= Exercise instructions =
From the data, copy out every line in which the word "tail" appears.

= Exercise inputs =
Definition insert_vm_struct (m : mm) (v : vma) : option mm :=
  match insert_loop (mmap m) v with
  | None => None
  | Some l => assert! verify_vm l ;; Some (set_mmap m l)
  end.

(** ** Unmapping *)

(** The answers to the requests for memory, in order: whether it is found.  A
    schedule that has run out says yes. *)
Definition answer (ks : list bool) : bool := default true (head ks).

(** [unmap_fixup m vma addr len]: [vma] is off the list; what is left of it
    outside [addr, addr+len) goes back as new areas, each with a [kmalloc] of
    its own, whose result the code asserts. *)
Definition unmap_fixup (ks : list bool) (m : mm) (v : vma) (addr len : Z) : option (mm * list bool) :=
  let e := u32 (addr + len) in
  if (addr =? vm_start v) && (e =? vm_end v) then Some (put_ref m v, ks) else
  let split :=
    if e =? vm_end v then Some (m, set_end v addr, ks)
    else if addr =? vm_start v then
      Some (m, mkvma e (vm_end v) (vm_flags v) (vm_page_prot v)
                 (u32 (vm_offset v + u32 (e - vm_start v))) (vm_file v) (vm_inode v), ks)
    else
      assert! answer ks ;;
      let mpnt := mkvma e (vm_end v) (vm_flags v) (vm_page_prot v)
                    (u32 (vm_offset v + u32 (e - vm_start v))) (vm_file v) (vm_inode v) in
      match insert_vm_struct (get_ref m mpnt) mpnt with
      | None => None
      | Some m' => Some (m', set_end v addr, tail ks)
      end in
  match split with
  | None => None
  | Some (m1, v1, ks) =>
    assert! answer ks ;;
    match insert_vm_struct (get_ref m1 v1) v1 with
    | None => None
    | Some m2 => Some (put_ref m2 v1, tail ks)
    end
  end.

(** The loop of [do_munmap] that moves the areas overlapping [addr, stop) to
    the free list, which is built last in, first out. *)
Fixpoint unlink (addr stop : Z) (l free : list vma) : list vma * list vma :=
  match l with
  | [] => ([], free)
  | v :: l' =>
    if vm_start v >=? stop then (l, free)
    else if vm_end v <=? addr then let '(k, f) := unlink addr stop l' free in (v :: k, f)
    else unlink addr stop l' (v :: free)
  end.

Fixpoint unmap_freed (ks : list bool) (addr len : Z) (m : mm) (free : list vma) : option (mm * list bool) :=
  match free with
  | [] => Some (m, ks)
  | v :: free' =>
    let start := Z.max addr (vm_start v) in
    let stop := Z.min (u32 (addr + len)) (vm_end v) in
    match unmap_fixup ks m v start (u32 (stop - start)) with
    | None => None
    | Some (m', ks) => unmap_freed ks addr len m' free'
    end
  end.

(** The result comes with what is left of the schedule. *)
Definition do_munmap (ks : list bool) (m : mm) (addr len : Z) : option (mm * Z * list bool) :=
  if negb (page_offset addr =? 0) || (addr >? KERNEL_BASE) || (len >? u32 (KERNEL_BASE - addr))
  then Some (m, - EINVAL, ks) else
  let len := PAGE_ALIGN len in
  if len =? 0 then Some (m, 0, ks) else
  let '(kept, free) := unlink addr (u32 (addr + len)) (mmap m) [] in
  match unmap_freed ks addr len (set_mmap m kept) free with
  | None => None
  | Some (m', ks) => Some (m', 0, ks)
  end.

(** ** Mapping *)

Definition get_page_prot (flags : Z) : Z :=
  if negb (Z.land flags VM_WRITE =? 0) then Z.lor (Z.lor PG_PRESENT PG_USER) PG_RW
  else if negb (Z.land flags VM_READ =? 0) || negb (Z.land flags VM_EXEC =? 0)
       then Z.lor PG_PRESENT PG_USER
       else PG_PRESENT.

(** The loop of [get_unmapped_area_locked]; 0 when there is no room. *)
Fixpoint unmapped_loop (l : list vma) (addr len : Z) : Z :=
  if u32 (KERNEL_BASE - len) <? addr then 0 else
  match l with
  | [] => addr
  | v :: l' =>
    if addr >? vm_end v then unmapped_loop l' addr len
    else if u32 (addr + len) >? vm_start v then unmapped_loop l' (vm_end v) len
    else addr
  end.

Definition get_unmapped_area (l : list vma) (addr len : Z) : Z :=
  if len >? KERNEL_BASE then 0 else
  let addr := if addr =? 0 then KERNEL_BASE / 2 else addr in
  unmapped_loop l (PAGE_ALIGN addr) len.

= Answer box =
      | Some m' => Some (m', set_end v addr, tail ks)
    | Some m2 => Some (put_ref m2 v1, tail ks)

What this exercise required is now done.